Лишь материалистическая интерпретация гениальных завоеваний гегелевской диалектики позволила остро и четко сформулировать этот вопрос, как впервые возникает? – не «просыпается», а именно впервые возникает мышление, способность мыслить, а затем и решить этот вопрос. Вопрос, [77] от которого любая разновидность идеализма тем или иным способом уходит, старается уйти, постулировав «мышление» как «беспредпосылочную» реальность, как деятельность, порождающую из самой себя все формы своего внешнего обнаружения, в том числе и язык.

Особенно важно подчеркнуть то обстоятельство, что марксовская интерпретация гегелевской Логики бережно сохранила в своем составе все действительно реалистические тенденции ее, отсекая лишь явно мистические положения.

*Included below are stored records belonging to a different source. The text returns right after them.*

(* ===== verification/PegoutScheduler.v ===== *)
(** * The pegout scheduler

    [bin/btc-server/src/pegout_scheduler/mod.rs]: tracking broadcast pegout
    transactions until they are deeply confirmed, and putting their pegouts back
    to pending when they are reorged out or dropped.

    The scheduler's state is a record whose fields are those of
    [PegoutScheduler], its database included.  bitcoind is a parameter: every
    call is answered by a function of the number of calls made so far, so that
    the node's view may change between any two calls. *)

From S2P Require Import Prelude Bitcoin Psbt Database.

Record BlockInfo := {
  hash : BlockHash;
  relevant_txs : list Txid;
  relevant_inputs : list OutPoint;
}.

Record PegoutScheduler := {
  conf_window : Z;
  txs : gmap Txid Tx;
  txs_by_input : gmap OutPoint (list Txid);
  txs_by_pegout : gmap TxOut (list Txid);
  confirmed_txs : gset Txid;
  last_blocks : list BlockInfo;
  last_finalized : BlockHash;
  db : Db;
}.
Lemma rollback_tip_blocks s :
  conf_window (rollback_tip s).2 = conf_window s ∧
  last_blocks (rollback_tip s).2 = take (length (last_blocks s) - 1) (last_blocks s).
Proof.
  rewrite rollback_tip_eq. destruct (reverse (last_blocks s)) as [|b rest] eqn:Hrev;
    apply (f_equal reverse) in Hrev; rewrite reverse_involutive in Hrev.
  - simpl. by rewrite Hrev.
  - rewrite reverse_cons in Hrev.
    assert (guarantees same_blocks (sfor (relevant_txs b) rollback_tx)) as Hg
      by (apply guarantees_sfor; [apply _|auto with macbeth]).
    destruct (Hg (with_blocks (reverse rest) s)) as [-> ->]. rewrite Hrev, length_app. simpl.
    rewrite Nat.add_sub, take_app_length. by destruct s.
Qed.

Lemma rpc_eq {A} (f : nat → result RpcError A) s n :
  rpc f (s, n) = (map_err Rpc (f n), (s, S n)).
Proof. done. Qed.

Lemma rollback_loop_window fuel : guarantees (lifted window_step) (rollback_loop fuel).
Proof.
  induction fuel as [|fuel IH]; [apply guarantees_lift, _|]. intros [s n]. cbn [rollback_loop].
  unfold sbind at 1, sget. unfold sbind at 1, slift. cbn [fst].
  destruct (last (last_blocks s)) as [lb|]; cbn [expect]; [|unfold lifted; simpl; reflexivity].
  unfold sbind at 1. rewrite rpc_eq.
  destruct (map_err _ _) as [hd|e|]; [|unfold lifted; simpl; reflexivity..].
  destruct (0 <? h_confirmations hd); [unfold lifted; simpl; reflexivity|].
  destruct (Nat.eqb_spec (length (last_blocks s)) 1) as [Hl|Hl];
    [unfold lifted; simpl; reflexivity|].
  unfold sbind. unfold on_scheduler, zoom, smap_err. cbn [fst snd].
  destruct (rollback_tip_blocks s) as [Hw Hb].
  destruct (rollback_tip s) as [r s1]. simpl in Hw, Hb.
  assert (window_step s s1) as Hs1.
  { split; [done|]. rewrite Hb. intros _ Hne. rewrite length_take. split; [|lia].
    destruct (last_blocks s) as [|b1 [|b2 l]]; [done|done|]. simpl. by destruct l. }
  destruct r as [[]|e|]; cbn [map_err]; [|exact Hs1..].
  transitivity (s1, S n); [exact Hs1|apply IH].
Qed.
(* ===== verification/SigningTheory.v ===== *)
(** * Theorems about signing

    The signer commits to one fresh nonce per input and signs only under its own
    commitments; the coordinator's transactions respect pending retries and the
    weight limit; a finalized PSBT carries verified signatures. *)

From S2P Require Import Prelude Bitcoin Psbt Database DatabaseTheory CoinSelection.
From S2P Require Import CoinSelectionTheory ValidatePsbt ValidateTheory Signing.

(** ** Signing packages *)

Section packages.
Context `{FrostSign}.

Lemma packages_from_spec p idx l pkgs :
  packages_from p idx l = Ok pkgs →
  Forall2 (λ i pkg, sp_commitments pkg = all_signing_commitments i) l pkgs ∧
  ∀ k pkg, pkgs !! k = Some pkg → calculate_sighash p (idx + k) = Ok (sp_message pkg).
Proof.
  revert idx pkgs. induction l as [|i l IH]; intros idx pkgs Heq; simpl in Heq.
  - injection Heq as <-. by split; [constructor|].
  - rinv1 Heq. apply map_err_ok in E. case_bool_decide; [done|]. rinv1 Heq. injection Heq as <-.
    destruct (IH _ _ E0) as [Hf Hm]. split; [by constructor|].
    intros [|k] pkg Hk; simplify_eq/=; [by rewrite Nat.add_0_r|].
    rewrite Nat.add_succ_r. by apply (Hm k).
Qed.

(** Package [k] holds the commitments and the signature hash of input [k]. *)
Lemma signing_packages_spec p pkgs :
  signing_packages p = Ok pkgs → length pkgs = length (inputs p) ∧
  ∀ k i, inputs p !! k = Some i → ∃ h, calculate_sighash p k = Ok h ∧
    pkgs !! k = Some {| sp_commitments := all_signing_commitments i; sp_message := h |}.
Proof.
  intros Heq. apply packages_from_spec in Heq as [Hf Hm].
  split; [symmetry; by eapply Forall2_length|]. intros k i Hi.
  destruct (Forall2_lookup_l _ _ _ _ _ Hf Hi) as (pkg & Hpkg & Hsc).
  exists (sp_message pkg). split; [by apply (Hm k pkg)|]. rewrite Hpkg. f_equal.
  destruct pkg. simpl in *. by subst.
Qed.

End packages.

(** ** The signer *)

Section signer.
Context `{BitcoinLib, FrostSign, !FrostLaws}.
Context (change_spk_of : PublicKeyPackage → option Script).
Abbreviation validate_psbt := (validate_psbt change_spk_of).
Abbreviation get_round1_signing_package := (Signer.get_round1_signing_package change_spk_of).
Abbreviation get_round2_signing_package := (Signer.get_round2_signing_package change_spk_of).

Схема Гегеля была решительно перевернута Марксом в самой ее основе. Если для Гегеля (и для некритически примкнувшей к нему хайдеггеровской «герменевтики») первой формой наличного бытия духа является язык (речь), а орудие преобразования внешней природы, орудие труда «выводится» из деятельности уже осознавшего себя в языке «духа», то у Маркса последовательность оказывается как раз обратной. Материнским лоном «духа» и «мышления» выступает тут материальная чувственно-предметная деятельность человека. Деятельность, обретающая свое «первое» наличное бытие в орудии труда и продукте, с помощью этого орудия произведенного — в сохе и хлебе, а не в слове «соха» и «хлеб». Не в артикулированных колебаниях воздуха, а в изменении куда более неподатливого материала — дерева, бронзы, земли, камня.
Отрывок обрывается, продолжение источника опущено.